Set down all of the records word for word.

* * * * * * *

(** Where an encode is kept: in its place, or set aside. *)
Notation stub := (stub_path work (encode_name n)).
Definition kept (c : string) (w : World) : Prop :=
  w_files w !! out = Some c ∨ w_files w !! out = None ∧ w_files w !! stub = Some c.
Lemma stub_ne_out name : stub_path work name ≠ out.
Proof. unfold stub_path, out_path, path, path_join. rewrite <- !str_app_assoc. by intros E%str_app_inv_l%str_app_inv_l. Qed.
Lemma kept_steps {A} (m : M A) c w : steps (same (λ p, p = out ∨ p = stub)) m → kept c w → wp m (kept c) (λ _, kept c) w.
Proof.
  intros Hm Hk. specialize (Hm w). unfold wp, kept in *. destruct (m w) as [w' []]; cbn in Hm;
    rewrite (Hm out), (Hm stub) by auto; exact Hk.
Qed.
Lemma sweep_one_keeps c u name w : kept c w → wp (sweep_one work u name) (kept c) (λ _, kept c) w.
Proof.
  intros Hk. pose proof (pretty_not_part n) as Hnp. fold (encode_name n) in Hnp.
  pose proof (stub_ne_out (encode_name n)) as Hso. unfold sweep_one.
  destruct (ends_with ".part.mkv" name) eqn:Ep.
  { apply kept_steps; [|done]. same_through. apply steps_remove_file. rewrite out_path_name. intros [E|E].
    - apply encodes_inj in E as ->. congruence.
    - unfold stub_path, path, path_join in E. rewrite <- !str_app_assoc in E. by apply str_app_inv_l, str_app_inv_l in E. }
  destruct (ends_with ".mkv" name); [|by apply wp_ret].
  apply wp_bind. eapply wp_mono; [apply kept_steps; [apply steps_duration|exact Hk]|done|]. intros secs w1 Hk1.
  destruct (f64_ltb secs (f64_of_Z 1)); [|by apply wp_ret].
  apply wp_bind. eapply wp_mono; [apply kept_steps; [apply steps_create_dir|exact Hk1]|done|]. intros [] w2 Hk2.
  assert (∀ m, path_join (path work "encodes") m ≠ stub) as Hes.
  { intros m E. unfold stub_path, path, path_join in E. rewrite <- !str_app_assoc in E. by apply str_app_inv_l, str_app_inv_l in E. }
  destruct (decide (name = encode_name n)) as [->|Hne].
  - rewrite <- out_path_name. unfold rename, read_to_string, wp, mbind, SE_bind. destruct Hk2 as [Ho|[Ho Hs]]; rewrite Ho; [|by right].
    unfold disk_op. destruct (disk _ _); [right|by left..]. cbn. fold (stub_path work (encode_name n)).
    rewrite lookup_insert_ne, lookup_delete_eq, lookup_insert_eq; done.
  - apply kept_steps; [|done]. apply steps_rename.
    + intros [E|E]; [rewrite out_path_name in E; by apply encodes_inj in E|by apply Hes in E].
    + intros [E|E]; [by apply (stub_ne_out name)|]. revert E. unfold stub_path. generalize (path work ".broken-stubs"). unfold path_join.
      intros q E. by do 2 apply str_app_inv_l in E.
Qed.
Lemma sweep_keeps c w : kept c w → wp (sweep work) (kept c) (λ _, kept c) w.
Proof.
  intros Hk. unfold sweep. apply wp_bind. eapply wp_mono; [apply kept_steps; [apply steps_read_dir|exact Hk]|done|].
  intros names w1 Hk1. apply (wp_for_each (sweep_one work) (λ _ _, kept c)); [|done].
  intros _ name u w2 Hk2 _. by apply sweep_one_keeps.
Qed.
Lemma keep_then {A B} (m : M A) (f : A → M B) c w : steps R m → w_files w !! out = Some c →
  (∀ a w', w_files w' !! out = Some c → wp (f a) (kept c) (λ _, kept c) w') → wp (m ≫= f) (kept c) (λ _, kept c) w.
Proof.
  intros Hm Hc Hf. apply wp_bind. eapply wp_mono; [exact (steps_keep m out (Some c) w Hm Hc)|intros ? ?; by left|].
  intros a w' Hw'. by apply Hf.
Qed.
Lemma kept_then {A B} (m : M A) (f : A → M B) c w : wp m (kept c) (λ _, kept c) w →
  (∀ a w', kept c w' → wp (f a) (kept c) (λ _, kept c) w') → wp (m ≫= f) (kept c) (λ _, kept c) w.
Proof. intros Hm Hf. apply wp_bind. by eapply wp_mono; [apply Hm| |]. Qed.
Lemma remove_keeps a c w : starts_with (a +:+ "/") (encode_path n) = false → starts_with (a +:+ "/") (".broken-stubs/" +:+ encode_name n) = false →
  kept c w → wp (ok (remove_dir_all (path work a))) (kept c) (λ _, kept c) w.
Proof.
  intros H1' H2' Hk. apply kept_steps; [|done]. apply same_ok, steps_remove_dir. intros p [->| ->]; [by apply not_below_out|].
  assert (stub = path work (".broken-stubs/" +:+ encode_name n)) as ->; [|by apply not_below].
  unfold stub_path, path, path_join. by rewrite <- !str_app_assoc.
Qed.

Lemma encode_kept titles scan protected s w c : w_files w !! out = Some c →
  wp (encode work titles scan protected s) (kept c) (λ _, kept c) w.
Proof.
  intros Hc. unfold encode. apply keep_then; [apply steps_create_dir|done|]. intros _ w1 Hc1.
  apply keep_then; [destruct protected; [apply steps_remux|apply keep_ret]|done|]. intros _ w2 Hc2.
  apply wp_bind. eapply wp_mono; [by apply look_keeps|by left|]. intros [rdy pnd] w3 [Hc3 Hp]. cbn [snd] in Hp.
  apply keep_then; [apply same_gets|done|]. intros k w4 Hc4.
  apply keep_then; [apply steps_jobs|done|].
  { intros t Ht. apply Hp. by rewrite <- (schedule_perm k pnd). }
  intros [cell dn] w5 Hc5. cbv zeta. apply kept_then; [apply sweep_keeps; by left|]. intros _ w6 Hk6.
  apply kept_then; [by apply remove_keeps|]. intros _ w7 Hk7.
  apply kept_then; [case_bool_decide; [by apply wp_ret|]; unfold drop_; apply kept_then; [by apply remove_keeps|]; intros ? ? ?; by apply wp_ret|].
  intros _ w8 Hk8. case_bool_decide; [|by apply wp_throw]. apply kept_then; [by apply remove_keeps|].
  intros _ w9 Hk9. by apply wp_ret.
Qed.
End keeps.

(** An encode never loses one it finds: whatever title is encoded or fails and wherever it stops, a
    file that was [encodes/N.mkv] still is, with its content, or has been set aside whole. *)
Theorem encode_keeps `{ToolsLaws, SerdeJson, SchedulerLaws} work d n c titles scan protected s w :
  w_dir work = "/" +:+ d → w_master work ≠ "-o" → w_files w !! out_path work n = Some c →
  let fs' := w_files (encode work titles scan protected s w).1 in
  fs' !! out_path work n = Some c ∨ (fs' !! out_path work n = None ∧ fs' !! stub_path work (encode_name n) = Some c).
Proof.
  intros Hd Hm Hc. pose proof (encode_kept work d Hd Hm n titles scan protected s w c Hc) as Hk.
  exact (wp_result _ _ _ Hk).
Qed.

* * * * * * *

> [Written answer]:
(** Where an encode is kept: in its place, or set aside. *)
Notation stub := (stub_path work (encode_name n)).
Definition kept (c : string) (w : World) : Prop :=
  w_files w !! out = Some c ∨ w_files w !! out = None ∧ w_files w !! stub = Some c.
Lemma stub_ne_out name : stub_path work name ≠ out.
Proof. unfold stub_path, out_path, path, path_join. rewrite <- !str_app_assoc. by intros E%str_app_inv_l%str_app_inv_l. Qed.
Lemma kept_steps {A} (m : M A) c w : steps (same (λ p, p = out ∨ p = stub)) m → kept c w → wp m (kept c) (λ _, kept c) w.
Proof.
  intros Hm Hk. specialize (Hm w). unfold wp, kept in *. destruct (m w) as [w' []]; cbn in Hm;
    rewrite (Hm out), (Hm stub) by auto; exact Hk.
Qed.
Lemma sweep_one_keeps c u name w : kept c w → wp (sweep_one work u name) (kept c) (λ _, kept c) w.
Proof.
  intros Hk. pose proof (pretty_not_part n) as Hnp. fold (encode_name n) in Hnp.
  pose proof (stub_ne_out (encode_name n)) as Hso. unfold sweep_one.
  destruct (ends_with ".part.mkv" name) eqn:Ep.
  { apply kept_steps; [|done]. same_through. apply steps_remove_file. rewrite out_path_name. intros [E|E].
    - apply encodes_inj in E as ->. congruence.
    - unfold stub_path, path, path_join in E. rewrite <- !str_app_assoc in E. by apply str_app_inv_l, str_app_inv_l in E. }
  destruct (ends_with ".mkv" name); [|by apply wp_ret].
  apply wp_bind. eapply wp_mono; [apply kept_steps; [apply steps_duration|exact Hk]|done|]. intros secs w1 Hk1.
  destruct (f64_ltb secs (f64_of_Z 1)); [|by apply wp_ret].
  apply wp_bind. eapply wp_mono; [apply kept_steps; [apply steps_create_dir|exact Hk1]|done|]. intros [] w2 Hk2.
  assert (∀ m, path_join (path work "encodes") m ≠ stub) as Hes.
  { intros m E. unfold stub_path, path, path_join in E. rewrite <- !str_app_assoc in E. by apply str_app_inv_l, str_app_inv_l in E. }
  destruct (decide (name = encode_name n)) as [->|Hne].
  - rewrite <- out_path_name. unfold rename, read_to_string, wp, mbind, SE_bind. destruct Hk2 as [Ho|[Ho Hs]]; rewrite Ho; [|by right].
    unfold disk_op. destruct (disk _ _); [right|by left..]. cbn. fold (stub_path work (encode_name n)).
    rewrite lookup_insert_ne, lookup_delete_eq, lookup_insert_eq; done.
  - apply kept_steps; [|done]. apply steps_rename.
    + intros [E|E]; [rewrite out_path_name in E; by apply encodes_inj in E|by apply Hes in E].
    + intros [E|E]; [by apply (stub_ne_out name)|]. revert E. unfold stub_path. generalize (path work ".broken-stubs"). unfold path_join.
      intros q E. by do 2 apply str_app_inv_l in E.
Qed.
Lemma sweep_keeps c w : kept c w → wp (sweep work) (kept c) (λ _, kept c) w.
Proof.
  intros Hk. unfold sweep. apply wp_bind. eapply wp_mono; [apply kept_steps; [apply steps_read_dir|exact Hk]|done|].
  intros names w1 Hk1. apply (wp_for_each (sweep_one work) (λ _ _, kept c)); [|done].
  intros _ name u w2 Hk2 _. by apply sweep_one_keeps.
Qed.
Lemma keep_then {A B} (m : M A) (f : A → M B) c w : steps R m → w_files w !! out = Some c →
  (∀ a w', w_files w' !! out = Some c → wp (f a) (kept c) (λ _, kept c) w') → wp (m ≫= f) (kept c) (λ _, kept c) w.
Proof.
  intros Hm Hc Hf. apply wp_bind. eapply wp_mono; [exact (steps_keep m out (Some c) w Hm Hc)|intros ? ?; by left|].
  intros a w' Hw'. by apply Hf.
Qed.
Lemma kept_then {A B} (m : M A) (f : A → M B) c w : wp m (kept c) (λ _, kept c) w →
  (∀ a w', kept c w' → wp (f a) (kept c) (λ _, kept c) w') → wp (m ≫= f) (kept c) (λ _, kept c) w.
Proof. intros Hm Hf. apply wp_bind. by eapply wp_mono; [apply Hm| |]. Qed.
Lemma remove_keeps a c w : starts_with (a +:+ "/") (encode_path n) = false → starts_with (a +:+ "/") (".broken-stubs/" +:+ encode_name n) = false →
  kept c w → wp (ok (remove_dir_all (path work a))) (kept c) (λ _, kept c) w.
Proof.
  intros H1' H2' Hk. apply kept_steps; [|done]. apply same_ok, steps_remove_dir. intros p [->| ->]; [by apply not_below_out|].
  assert (stub = path work (".broken-stubs/" +:+ encode_name n)) as ->; [|by apply not_below].
  unfold stub_path, path, path_join. by rewrite <- !str_app_assoc.
Qed.

Lemma encode_kept titles scan protected s w c : w_files w !! out = Some c →
  wp (encode work titles scan protected s) (kept c) (λ _, kept c) w.
Proof.
  intros Hc. unfold encode. apply keep_then; [apply steps_create_dir|done|]. intros _ w1 Hc1.
  apply keep_then; [destruct protected; [apply steps_remux|apply keep_ret]|done|]. intros _ w2 Hc2.
  apply wp_bind. eapply wp_mono; [by apply look_keeps|by left|]. intros [rdy pnd] w3 [Hc3 Hp]. cbn [snd] in Hp.
  apply keep_then; [apply same_gets|done|]. intros k w4 Hc4.
  apply keep_then; [apply steps_jobs|done|].
  { intros t Ht. apply Hp. by rewrite <- (schedule_perm k pnd). }
  intros [cell dn] w5 Hc5. cbv zeta. apply kept_then; [apply sweep_keeps; by left|]. intros _ w6 Hk6.
  apply kept_then; [by apply remove_keeps|]. intros _ w7 Hk7.
  apply kept_then; [case_bool_decide; [by apply wp_ret|]; unfold drop_; apply kept_then; [by apply remove_keeps|]; intros ? ? ?; by apply wp_ret|].
  intros _ w8 Hk8. case_bool_decide; [|by apply wp_throw]. apply kept_then; [by apply remove_keeps|].
  intros _ w9 Hk9. by apply wp_ret.
Qed.
End keeps.

(** An encode never loses one it finds: whatever title is encoded or fails and wherever it stops, a
    file that was [encodes/N.mkv] still is, with its content, or has been set aside whole. *)
Theorem encode_keeps `{ToolsLaws, SerdeJson, SchedulerLaws} work d n c titles scan protected s w :
  w_dir work = "/" +:+ d → w_master work ≠ "-o" → w_files w !! out_path work n = Some c →
  let fs' := w_files (encode work titles scan protected s w).1 in
  fs' !! out_path work n = Some c ∨ (fs' !! out_path work n = None ∧ fs' !! stub_path work (encode_name n) = Some c).
Proof.
  intros Hd Hm Hc. pose proof (encode_kept work d Hd Hm n titles scan protected s w c Hc) as Hk.
  exact (wp_result _ _ _ Hk).
Qed.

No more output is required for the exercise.